其他孩子都看向菁玉,七嘴八舌地誇讚她漂亮,和他們的三師兄真是金童玉女般配非常,菁玉第一次被一群小孩子圍著誇,臉紅到了耳朵根,悄悄對水溶道:「你怎麼不告訴我還有這些孩子,我連見面禮都沒準備。」
水溶見菁玉沒有表現出對這些孩子的厭煩不屑,眸中微微一亮,低聲道:「都是自己人,不在乎這些,你要是覺得過意不去,下次再給便是。」
「好,下次我讓紫菀送過來,順便認認路。」菁玉點了點頭,看著水溶,好奇而讚賞地道:「我是萬萬沒想到,你對這些孩子好得跟自己兄弟姐妹似的,他們似乎也不顧忌你的身份。」
水溶道:「師出同門,便是兄弟姐妹,理應互相扶持,我家資豐厚,照拂幾個孩子不成問題。他們現在還小,不會對我的身份有所顧慮,可大師兄就不一樣了,他對我禮數週全,挑不出一點錯處。」心中暗想,你不也是一樣,對這些出身微賤的孩子也沒有絲毫厭惡,他能看得出來,菁玉對這些孩子很是同情,和葭雪一樣。
「你排行三,上面兩位是誰?」菁玉繼續追問。
「大師兄沈睿,二師姐沐懷珊,他們是夫妻,街頭寧安堂現如今是他們兩人在打理,現在跟我的人一起去渡口接師父了。」
兩人正說著,一個老僕打扮的人小跑進來高興地喊道:「先生回來啦!」
這些孩子紛紛向前院跑過去,那跛腳的男孩也要跟上去,卻被水溶拉了回來,道:「別跑,當心摔著,咱們就在這等師父。」
不多時,一群人走進來,走在最前面的女子身著男裝,風塵僕僕,素面無妝,難掩天生麗質,望之如韶齡女子風華正茂,完全看不出她其實已滿三十一歲了。菁玉看著那張面孔,既熟悉又陌生,彷彿是上一世另一個理想中的自己,安然做到了,她有自己的事業理想,她沒有成親嫁人,卻有一大群待她如母的孩子們。
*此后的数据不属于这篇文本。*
(** [finish] *)
Lemma streamed_finish U x f s :
  (forall st c turn, streams s !! x = Some st -> corrs s !! sse_tracker st = Some c ->
     turns s !! sse_turn st = Some turn -> last_frame c (at_conversationKey turn) f) ->
  streamed U s -> streamed U (finish x f s).
Proof.
  intros Hf Hs. unfold finish. destruct (streams s !! x) as [st|] eqn:Hx; [|done].
  destruct (sse_closed st) eqn:Ho; [done|]. apply streamed_on_detach.
  destruct (st_open _ _ Hs x st Hx Ho) as (y & c & key & last & n & Hy & Hh & Hc & (o & i & Ht) & Hst & _).
  destruct (turns s !! sse_turn st) as [turn|] eqn:Hturn; [|done]. injection Ht as <- _ _ _.
  specialize (Hf st c turn eq_refl Hc Hturn).
  assert (streamed U (update_stream x (fun y => y <| sse_closed := true |> <| sse_listening := false |>) s)) as Hs1
    by by apply streamed_stream.
  set (s1 := update_stream x _ s) in *. set (g := fun r : Response => match pipe r with pipe_broken => _ | _ => _ end).
  assert (well_formed (output (g y)) /\ headersSent (g y) = true) as [Hw Hhg].
  { unfold g. destruct (pipe y); cbn; (split; [|done]); [by eapply sent_end..|by eapply sent_stream]. }
  split; try apply Hs1.
  - intros r y' Hy'. cbn in Hy'. rewrite lookup_alter_list in Hy'. case_decide; [|by apply (st_shape _ _ Hs r)].
    subst. rewrite Hy in Hy'. injection Hy' as <-. split; [done|congruence].
  - intros x' st' Hx' Hc'. destruct (st_open _ _ Hs1 x' st' Hx' Hc') as (y' & c' & key & last' & n' & Hy' & H).
    exists y', c', key, last', n'. split; [|exact H]. cbn. rewrite lookup_alter_list, decide_False; [done|].
    intros Heq. cbn in Hx'. rewrite lookup_alter_list in Hx'. case_decide as Hxx.
    + subst. rewrite Hx in Hx'. by injection Hx' as <-.
    + by apply Hxx, (st_distinct _ _ Hs x' x st' st).
  - intros r Hr. destruct (st_unsent _ _ Hs r Hr) as (y' & Hy' & Hh'). exists y'. split; [|done]. cbn.
    rewrite lookup_alter_list, decide_False; [done|]. intros ->. congruence.
Qed.

(** ** A stream starts *)

(** A response that has sent nothing becomes the one of a new stream. *)
Lemma streamed_fresh U r g st c key last o i s :
  r ∉ U -> sse_res st = r -> corrs s !! sse_tracker st = Some c ->
  turn_sse <$> turns s !! sse_turn st = Some (key, last, o, i) -> 0 <= last ->
  (forall y, headersSent (g y) = true /\ (output y = [] -> well_formed (output (g y)) /\
     (sse_closed st = false -> streaming c key 0 (output (g y))))) ->
  streamed (r :: U) s ->
  streamed U (update_response r g (s <| streams ::= fun l => l ++ [st] |>)).
Proof.
  intros HU Hres Hc Ht Hlast Hg [H1 H2 H3 H4 H5 H6].
  destruct (H5 r) as (y & Hy & Hhy); [set_solver|]. pose proof (proj2 (H1 r y Hy) Hhy) as Hout.
  destruct (Hg y) as [Hgh Hgo]. destruct (Hgo Hout) as [Hgw Hgs].
  assert (forall x st', streams s !! x = Some st' -> sse_closed st' = false -> sse_res st' <> r) as Hno.
  { intros x st' Hx Ho Heq. destruct (H2 x st' Hx Ho) as (y' & _ & _ & _ & _ & Hy' & Hh & _). congruence. }
  split.
  - intros r' y' Hy'. cbn in Hy'. rewrite lookup_alter_list in Hy'. case_decide; [|by apply (H1 r')].
    subst. rewrite Hy in Hy'. injection Hy' as <-. split; [done|congruence].
  - intros x st' Hx Ho. cbn in Hx. apply lookup_app_Some in Hx as [Hx|[_ Hx]].
    + destruct (H2 x st' Hx Ho) as (y' & c' & key' & last' & n' & Hy' & H). exists y', c', key', last', n'.
      split; [|exact H]. cbn. rewrite lookup_alter_list, decide_False; [done|]. by eapply Hno.
    + apply list_lookup_singleton_Some in Hx as [_ <-]. exists (g y), c, key, last, 0.
      split_and!; [|done|done|by exists o, i|by apply Hgs|done]. cbn. by rewrite Hres, list_lookup_alter_eq, Hy.
  - intros x1 x2 st1 st2 Hx1 Hx2 Ho1 Ho2 Heq. cbn in Hx1, Hx2.
    apply lookup_app_Some in Hx1 as [Hx1|[Hl1 Hx1]]; apply lookup_app_Some in Hx2 as [Hx2|[Hl2 Hx2]].
    + by apply (H3 x1 x2 st1 st2).
    + apply list_lookup_singleton_Some in Hx2 as [_ <-]. exfalso. apply (Hno x1 st1); congruence.
    + apply list_lookup_singleton_Some in Hx1 as [_ <-]. exfalso. apply (Hno x2 st2); congruence.
    + apply list_lookup_singleton_Some in Hx1 as [Hx1 _]. apply list_lookup_singleton_Some in Hx2 as [Hx2 _]. lia.
  - intros a turn x Ha Hx. destruct (H4 a turn x Ha Hx) as (st' & Hst' & H). exists st'. split; [|done]. cbn.
    by apply lookup_app_l_Some.
  - intros r' Hr'. destruct (H5 r') as (y' & Hy' & Hh'); [set_solver|]. exists y'. split; [|done]. cbn.
    rewrite lookup_alter_list, decide_False; [done|]. by intros ->.
  - exact H6.
Qed.
(* ===== verification/JsonSchema.v ===== *)
(** * JSON schemas

    The keywords of JSON Schema (2020-12) that packages/contracts/schemas uses, and
    when a value is valid against a schema: a keyword says nothing of the values it
    is not about. *)

From S2P Require Import Prelude JsString JsValue.
From stdpp Require Import options.
#[local] Open Scope Z_scope.

Inductive json_type : Type := t_object | t_array | t_string | t_boolean.

Inductive schema : Type := Keywords (keywords : list keyword)
with keyword : Type :=
| k_type (t : json_type)
| k_const (s : string)
| k_minLength (n : Z)
| k_minItems (n : Z)
| k_required (names : list string)
(** [properties], with [additionalProperties: false] when [closed] *)
| k_properties (closed : bool) (props : list (string * schema))
| k_items (item : schema)
| k_allOf (parts : list schema)
| k_if (condition consequence : schema).

Definition has_type (t : json_type) (v : value) : bool :=
  match t, v with
  | t_object, VObject _ | t_array, VArray _ | t_string, VString _ | t_boolean, VBool _ => true
  | _, _ => false
  end.

Fixpoint validates (s : schema) (v : value) : bool :=
  match s with Keywords ks => forallb (fun k => valid_keyword k v) ks end
with valid_keyword (k : keyword) (v : value) : bool :=
  match k with
  | k_type t => has_type t v
  | k_const s => match v with VString s' => String.eqb s s' | _ => false end
  | k_minLength n => match v with VString s => n <=? Z.of_nat (String.length s) | _ => true end
  | k_minItems n => match v with VArray l => n <=? Z.of_nat (length l) | _ => true end
  | k_required names => match v with VObject ps => forallb (fun n => has_prop n ps) names | _ => true end
  | k_properties closed props =>
      match v with
      | VObject ps =>
          forallb (fun '(n, s) => negb (has_prop n ps) || validates s (prop n ps)) props &&
          (negb closed || forallb (fun kv => existsb (String.eqb kv.1) (List.map fst props)) ps)
      | _ => true
      end
  | k_items item => match v with VArray l => forallb (validates item) l | _ => true end
  | k_allOf parts => forallb (fun s => validates s v) parts
  | k_if condition consequence => negb (validates condition v) || validates consequence v
  end.

(** What [JSON.parse] gives: no [undefined] in it. *)
Fixpoint is_json (v : value) : bool :=
  match v with
  | VUndefined => false
  | VArray l => forallb is_json l
  | VObject ps => forallb (fun '(_, w) => is_json w) ps
  | _ => true
  end.

Lemma prop_json k ps : is_json (VObject ps) = true -> has_prop k ps = negb (is_undefined (prop k ps)).
Proof.
  cbn. unfold has_prop. induction ps as [|[k' v] ps IH]; [done|]. cbn [forallb existsb prop fst]. intros [Hv Hps]%andb_true_iff.
  destruct (String.eqb_spec k k') as [->|Hne].
  - rewrite decide_True by done. by destruct v.
  - rewrite decide_False by done. by apply IH.
Qed.
(* ===== verification/CoreService.v ===== *)
(** * What the core's HTTP service lets through

    Its validation against the JSON schema of the contract, and the round trip of a
    message; and that every message the supervisor was given came in a request that
    presented the adapter's secret. *)

From S2P Require Import Prelude RecordUpdate JsMap JsString JsValue JsonSchema SqlTable Contracts Canonical.
From S2P Require Import AdapterRegistry IdempotencyStore IngestBuffer Frames SessionRegistry Supervisor SupervisorBooks.
From S2P Require Import SupervisorRuns CoreServer.
From Stdlib Require Import Ascii.
From stdpp Require Import options.
#[local] Open Scope Z_scope.

#[local] Arguments attachment_v1 : simpl never.
#[local] Arguments speaker_v1 : simpl never.
#[local] Arguments nonempty_schema : simpl never.

(** ** Validation is the schema *)

Definition some {A} (o : option A) : bool := match o with Some _ => true | None => false end.

Lemma some_spec {A} (o : option A) : some o = true <-> is_Some o.
Proof. destruct o; cbn; [split; eauto|split; [done|intros [? ?]; done]]. Qed.

(** The keywords of the contract: those of [inbound_v1], and its one property more. *)
Definition parent_properties : list (string * schema) :=
  [("messageId", nonempty_schema); ("conversationKey", nonempty_schema); ("parentConversationKey", nonempty_schema);
   ("speaker", speaker_v1); ("text", Keywords [k_type t_string]); ("attachments", Keywords [k_type t_array; k_items attachment_v1]);
   ("addressed", Keywords [k_type t_boolean])].

Definition inbound_with_parent : schema := Keywords (message_keywords parent_properties).

Lemma nonempty_valid v : validates nonempty_schema v = some (nonempty_string v).
Proof.
  destruct v as [| | | |s| |]; try done. destruct s as [|c s]; [done|]. unfold nonempty_schema.
  cbn [validates valid_keyword forallb has_type nonempty_string is_empty some String.length andb]. rewrite andb_true_r. apply Z.leb_le. lia.
Qed.

Lemma closed_valid names ps :
  forallb (fun kv : string * value => existsb (String.eqb kv.1) names) ps = hasOnlyProperties ps names.
Proof. done. Qed.

Lemma string_valid v : has_type t_string v = some (as_string v).
Proof. by destruct v. Qed.

(** A property is valid when it is absent, or defined and valid. *)
Lemma prop_valid k ps s :
  is_json (VObject ps) = true ->
  negb (has_prop k ps) || validates s (prop k ps) = is_undefined (prop k ps) || validates s (prop k ps).
Proof. intros Hj. rewrite (prop_json k ps Hj). by rewrite negb_involutive. Qed.

Lemma speaker_valid v : is_json v = true -> validates speaker_v1 v = some (validate_speaker v).
Proof.
  destruct v as [| | | | | |ps]; try done. intros Hj. unfold validate_speaker. cbn [as_record].
  unfold speaker_v1. cbn [validates valid_keyword forallb has_type List.map fst negb orb].
  rewrite !closed_valid, !(prop_json _ _ Hj), !negb_involutive, !nonempty_valid.
  destruct (hasOnlyProperties ps _); [|by rewrite !andb_false_r].
  destruct (prop "id" ps) as [| | | |s1| |]; try done; destruct (prop "displayName" ps) as [| | | |s2| |]; cbn; try done.
  all: try (by destruct (is_empty s1)). destruct (is_empty s1), (is_empty s2); done.
Qed.

Lemma attachment_valid v : is_json v = true -> validates attachment_v1 v = some (validate_attachment v).
Proof.
  destruct v as [| | | | | |ps]; try done. intros Hj. unfold validate_attachment. cbn [as_record].
  unfold attachment_v1. cbn [validates valid_keyword forallb has_type List.map fst negb orb].
  rewrite !closed_valid, !(prop_json _ _ Hj), !negb_involutive, !nonempty_valid.
  destruct (hasOnlyProperties ps _); [|by rewrite !andb_false_r].
  destruct (prop "path" ps) as [| | | |s1| |]; try done. cbn [nonempty_string is_undefined negb andb orb].
  destruct (is_empty s1); [done|]. cbn [some andb]. 
  destruct (prop "name" ps), (prop "mediaType" ps); done.
Qed.

Lemma attachments_valid l :
  forallb is_json l = true -> forallb (validates attachment_v1) l = some (validate_attachments l).
Proof.
  induction l as [|v l IH]; [done|]. cbn [forallb]. intros [Hv Hl]%andb_true_iff. cbn [validate_attachments].
  rewrite attachment_valid, IH by done. destruct (validate_attachment v); [|done]. by destruct (validate_attachments l).
Qed.

Lemma json_prop k ps : is_json (VObject ps) = true -> is_json (prop k ps) = negb (is_undefined (prop k ps)).
Proof.
  intros Hj. destruct (is_undefined (prop k ps)) eqn:Hu; [by destruct (prop k ps)|]. cbn in Hj.
  induction ps as [|[k' v] ps IH]; [done|]. cbn in *. apply andb_true_iff in Hj as [Hv Hps].
  case_decide; [by rewrite Hv|]. by apply IH.
Qed.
菁玉的眼睛一動不動地看著安然,她沒有注意到,水溶也在留心觀察她的表情變化。
除了剛才見到的幾個孩子,安然身邊還有一個二十出頭的男子和一個十□□歲做婦人打扮的女子,應該就是水溶所說的大師兄沈睿二師姐沐懷珊了,身後跟著兩個五六歲的小女孩,還有一個抱著嬰兒的婦人,那婦人看起來十分怯弱,跟在安然後面連頭也不敢抬一下。
一行人會和之後,水溶上前笑道:「師父一路辛苦,您這一走兩年多,終於平安回來了。」
安然微笑頷首,一眼就看到了菁玉,讚許地道:「這是溶兒媳婦吧,一別十五年,再見都嫁人了。」
「我聽母親說過,我出生的時候您也在呢。」菁玉竭力忍住胸臆間的激動,含著得體的笑容上前說道。
安然笑道:「那時候你才一丁點大,沒想到你倒成了我徒兒的媳婦,溶兒可是撿到寶了,以後要是溶兒敢對你不好,儘管過來找我,我給你出氣。」水溶身份在那擺著,林家不能把他怎麼樣,但她就不一樣了,一日為師終生為父,水溶對她可是言聽計從。
「你這麼快就有靠山了。」水溶用胳膊肘碰了碰菁玉。
「以後我有師父當靠山,看你敢欺負我。」菁玉從善如流地挽住安然的胳膊,對水溶擠了擠眼睛。